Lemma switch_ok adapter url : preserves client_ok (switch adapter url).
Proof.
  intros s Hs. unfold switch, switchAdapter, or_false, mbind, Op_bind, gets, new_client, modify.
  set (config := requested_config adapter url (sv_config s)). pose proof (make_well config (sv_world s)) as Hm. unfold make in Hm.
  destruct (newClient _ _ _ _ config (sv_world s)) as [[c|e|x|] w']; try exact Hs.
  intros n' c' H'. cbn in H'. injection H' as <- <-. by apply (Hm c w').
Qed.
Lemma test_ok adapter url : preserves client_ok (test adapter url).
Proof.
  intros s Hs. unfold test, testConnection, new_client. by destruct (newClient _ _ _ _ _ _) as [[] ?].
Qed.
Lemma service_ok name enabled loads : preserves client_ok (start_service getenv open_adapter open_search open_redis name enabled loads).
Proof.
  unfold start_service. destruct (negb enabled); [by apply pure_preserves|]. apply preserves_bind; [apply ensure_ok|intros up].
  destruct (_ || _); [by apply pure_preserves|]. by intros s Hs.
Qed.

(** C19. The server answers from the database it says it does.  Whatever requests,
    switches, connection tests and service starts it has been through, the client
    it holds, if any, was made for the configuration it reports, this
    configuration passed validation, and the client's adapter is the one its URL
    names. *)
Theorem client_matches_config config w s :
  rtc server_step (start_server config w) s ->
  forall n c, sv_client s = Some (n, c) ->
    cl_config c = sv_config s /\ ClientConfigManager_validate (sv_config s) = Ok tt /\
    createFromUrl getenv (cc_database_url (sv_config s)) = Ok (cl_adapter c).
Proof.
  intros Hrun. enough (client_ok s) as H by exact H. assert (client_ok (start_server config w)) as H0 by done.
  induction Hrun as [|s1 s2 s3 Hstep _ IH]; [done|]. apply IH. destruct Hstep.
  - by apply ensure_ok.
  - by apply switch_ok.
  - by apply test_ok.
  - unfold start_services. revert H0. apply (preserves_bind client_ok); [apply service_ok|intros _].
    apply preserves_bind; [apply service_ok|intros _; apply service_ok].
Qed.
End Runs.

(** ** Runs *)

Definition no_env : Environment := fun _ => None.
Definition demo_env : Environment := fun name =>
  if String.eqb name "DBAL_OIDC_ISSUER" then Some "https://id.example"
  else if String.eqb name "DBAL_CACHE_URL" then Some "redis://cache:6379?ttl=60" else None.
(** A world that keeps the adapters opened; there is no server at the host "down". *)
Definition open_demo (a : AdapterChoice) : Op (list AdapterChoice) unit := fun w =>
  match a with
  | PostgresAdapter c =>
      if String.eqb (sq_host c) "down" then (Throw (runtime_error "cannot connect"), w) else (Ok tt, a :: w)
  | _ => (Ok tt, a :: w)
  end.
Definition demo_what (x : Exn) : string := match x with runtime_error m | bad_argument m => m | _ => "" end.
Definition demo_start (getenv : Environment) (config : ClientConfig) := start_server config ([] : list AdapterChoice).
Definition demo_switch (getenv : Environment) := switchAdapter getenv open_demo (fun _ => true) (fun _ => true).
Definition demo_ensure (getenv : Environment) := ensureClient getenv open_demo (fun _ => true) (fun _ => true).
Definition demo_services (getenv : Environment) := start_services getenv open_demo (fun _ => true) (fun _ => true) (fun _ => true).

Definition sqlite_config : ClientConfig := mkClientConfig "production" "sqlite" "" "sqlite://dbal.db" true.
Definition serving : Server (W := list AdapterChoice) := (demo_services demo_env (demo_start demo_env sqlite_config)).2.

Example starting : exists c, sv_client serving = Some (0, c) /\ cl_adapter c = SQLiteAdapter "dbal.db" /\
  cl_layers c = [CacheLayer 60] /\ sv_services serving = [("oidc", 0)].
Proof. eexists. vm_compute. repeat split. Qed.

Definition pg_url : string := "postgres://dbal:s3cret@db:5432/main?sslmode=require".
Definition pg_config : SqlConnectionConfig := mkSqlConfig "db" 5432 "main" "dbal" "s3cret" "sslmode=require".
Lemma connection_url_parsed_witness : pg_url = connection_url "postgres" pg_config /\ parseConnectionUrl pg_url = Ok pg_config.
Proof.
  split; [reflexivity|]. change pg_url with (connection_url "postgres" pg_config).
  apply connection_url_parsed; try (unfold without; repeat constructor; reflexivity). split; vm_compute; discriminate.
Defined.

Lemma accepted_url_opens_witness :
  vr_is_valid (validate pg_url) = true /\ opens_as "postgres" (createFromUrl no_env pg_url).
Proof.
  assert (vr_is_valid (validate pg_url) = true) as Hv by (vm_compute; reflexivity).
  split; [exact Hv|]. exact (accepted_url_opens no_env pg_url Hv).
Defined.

┄┄┄┄┄┄┄┄┄┄┄┄┄┄┄┄┄┄┄┄

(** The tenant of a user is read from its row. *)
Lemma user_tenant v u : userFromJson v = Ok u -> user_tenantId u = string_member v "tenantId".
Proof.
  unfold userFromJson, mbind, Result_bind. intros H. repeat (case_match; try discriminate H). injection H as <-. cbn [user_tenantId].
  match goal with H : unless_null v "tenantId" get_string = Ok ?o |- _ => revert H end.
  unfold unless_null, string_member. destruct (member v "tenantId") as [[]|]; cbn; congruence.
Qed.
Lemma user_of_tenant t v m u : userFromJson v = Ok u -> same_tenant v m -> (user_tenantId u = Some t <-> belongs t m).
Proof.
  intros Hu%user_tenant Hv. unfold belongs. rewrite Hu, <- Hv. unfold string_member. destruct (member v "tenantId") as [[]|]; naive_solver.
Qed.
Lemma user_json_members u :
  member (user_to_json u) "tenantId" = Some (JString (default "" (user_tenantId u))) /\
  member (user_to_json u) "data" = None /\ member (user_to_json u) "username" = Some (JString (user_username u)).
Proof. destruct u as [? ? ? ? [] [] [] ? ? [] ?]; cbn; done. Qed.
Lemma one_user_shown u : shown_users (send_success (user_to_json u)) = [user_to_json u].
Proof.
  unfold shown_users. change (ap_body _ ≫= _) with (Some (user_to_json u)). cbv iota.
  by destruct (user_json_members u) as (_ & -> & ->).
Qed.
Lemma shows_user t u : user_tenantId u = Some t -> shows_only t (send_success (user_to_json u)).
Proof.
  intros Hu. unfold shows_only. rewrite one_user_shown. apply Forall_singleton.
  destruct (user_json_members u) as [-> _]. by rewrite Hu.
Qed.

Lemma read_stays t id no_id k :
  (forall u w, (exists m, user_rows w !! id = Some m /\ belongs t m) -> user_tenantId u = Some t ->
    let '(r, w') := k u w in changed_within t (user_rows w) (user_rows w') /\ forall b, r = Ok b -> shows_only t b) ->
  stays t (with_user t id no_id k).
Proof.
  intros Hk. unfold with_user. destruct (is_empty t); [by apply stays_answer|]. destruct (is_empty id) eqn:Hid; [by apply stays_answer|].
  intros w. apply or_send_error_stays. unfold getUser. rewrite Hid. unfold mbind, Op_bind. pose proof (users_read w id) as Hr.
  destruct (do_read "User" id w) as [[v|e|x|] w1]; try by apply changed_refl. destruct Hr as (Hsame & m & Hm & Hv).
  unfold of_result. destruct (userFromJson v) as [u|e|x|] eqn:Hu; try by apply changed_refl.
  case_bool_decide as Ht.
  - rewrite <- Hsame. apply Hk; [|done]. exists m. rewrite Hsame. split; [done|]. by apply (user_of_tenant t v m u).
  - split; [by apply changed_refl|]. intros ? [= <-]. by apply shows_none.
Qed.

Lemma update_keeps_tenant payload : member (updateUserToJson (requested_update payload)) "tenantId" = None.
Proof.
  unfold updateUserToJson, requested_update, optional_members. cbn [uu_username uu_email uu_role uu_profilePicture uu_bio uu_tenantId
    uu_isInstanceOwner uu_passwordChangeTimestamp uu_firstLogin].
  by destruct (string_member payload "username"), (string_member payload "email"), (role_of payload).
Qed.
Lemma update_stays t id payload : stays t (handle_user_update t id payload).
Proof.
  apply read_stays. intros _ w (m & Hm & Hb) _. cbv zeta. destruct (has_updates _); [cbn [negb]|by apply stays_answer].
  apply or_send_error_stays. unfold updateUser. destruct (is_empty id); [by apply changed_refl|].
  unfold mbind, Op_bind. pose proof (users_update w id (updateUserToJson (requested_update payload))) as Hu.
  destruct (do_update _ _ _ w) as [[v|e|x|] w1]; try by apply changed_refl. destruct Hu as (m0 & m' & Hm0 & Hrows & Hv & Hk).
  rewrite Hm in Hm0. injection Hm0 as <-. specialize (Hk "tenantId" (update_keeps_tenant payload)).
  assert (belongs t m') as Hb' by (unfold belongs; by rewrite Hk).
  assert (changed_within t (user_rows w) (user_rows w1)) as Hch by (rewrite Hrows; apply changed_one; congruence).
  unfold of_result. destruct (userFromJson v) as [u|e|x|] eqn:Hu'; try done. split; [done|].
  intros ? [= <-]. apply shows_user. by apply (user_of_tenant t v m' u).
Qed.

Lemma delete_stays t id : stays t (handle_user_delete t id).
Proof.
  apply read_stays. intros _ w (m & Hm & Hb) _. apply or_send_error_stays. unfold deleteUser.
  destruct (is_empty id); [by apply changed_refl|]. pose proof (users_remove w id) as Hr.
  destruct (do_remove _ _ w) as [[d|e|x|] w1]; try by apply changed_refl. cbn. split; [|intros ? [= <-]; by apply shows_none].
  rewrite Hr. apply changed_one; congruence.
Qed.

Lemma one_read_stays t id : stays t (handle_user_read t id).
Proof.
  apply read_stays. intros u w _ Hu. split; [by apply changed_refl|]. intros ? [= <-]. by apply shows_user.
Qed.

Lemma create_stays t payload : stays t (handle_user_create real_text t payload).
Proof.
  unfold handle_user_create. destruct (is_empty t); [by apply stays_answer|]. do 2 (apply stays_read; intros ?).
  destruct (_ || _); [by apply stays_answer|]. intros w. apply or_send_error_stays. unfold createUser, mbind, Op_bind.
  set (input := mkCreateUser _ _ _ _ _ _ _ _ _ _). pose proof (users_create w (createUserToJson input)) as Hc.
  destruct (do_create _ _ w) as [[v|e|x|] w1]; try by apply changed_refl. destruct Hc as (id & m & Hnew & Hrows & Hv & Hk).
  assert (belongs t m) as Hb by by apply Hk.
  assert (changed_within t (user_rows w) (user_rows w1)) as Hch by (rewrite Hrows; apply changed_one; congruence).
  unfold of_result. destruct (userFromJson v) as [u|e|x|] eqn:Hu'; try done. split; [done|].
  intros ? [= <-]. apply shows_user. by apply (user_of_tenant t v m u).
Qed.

┄┄┄┄┄┄┄┄┄┄┄┄┄┄┄┄┄┄┄┄

● WORK REQUEST:
Filter these records, keeping every line where the word "Hrun" occurs.

● SOLUTION TO THE EXERCISE:
  intros Hrun. enough (client_ok s) as H by exact H. assert (client_ok (start_server config w)) as H0 by done.
  induction Hrun as [|s1 s2 s3 Hstep _ IH]; [done|]. apply IH. destruct Hstep.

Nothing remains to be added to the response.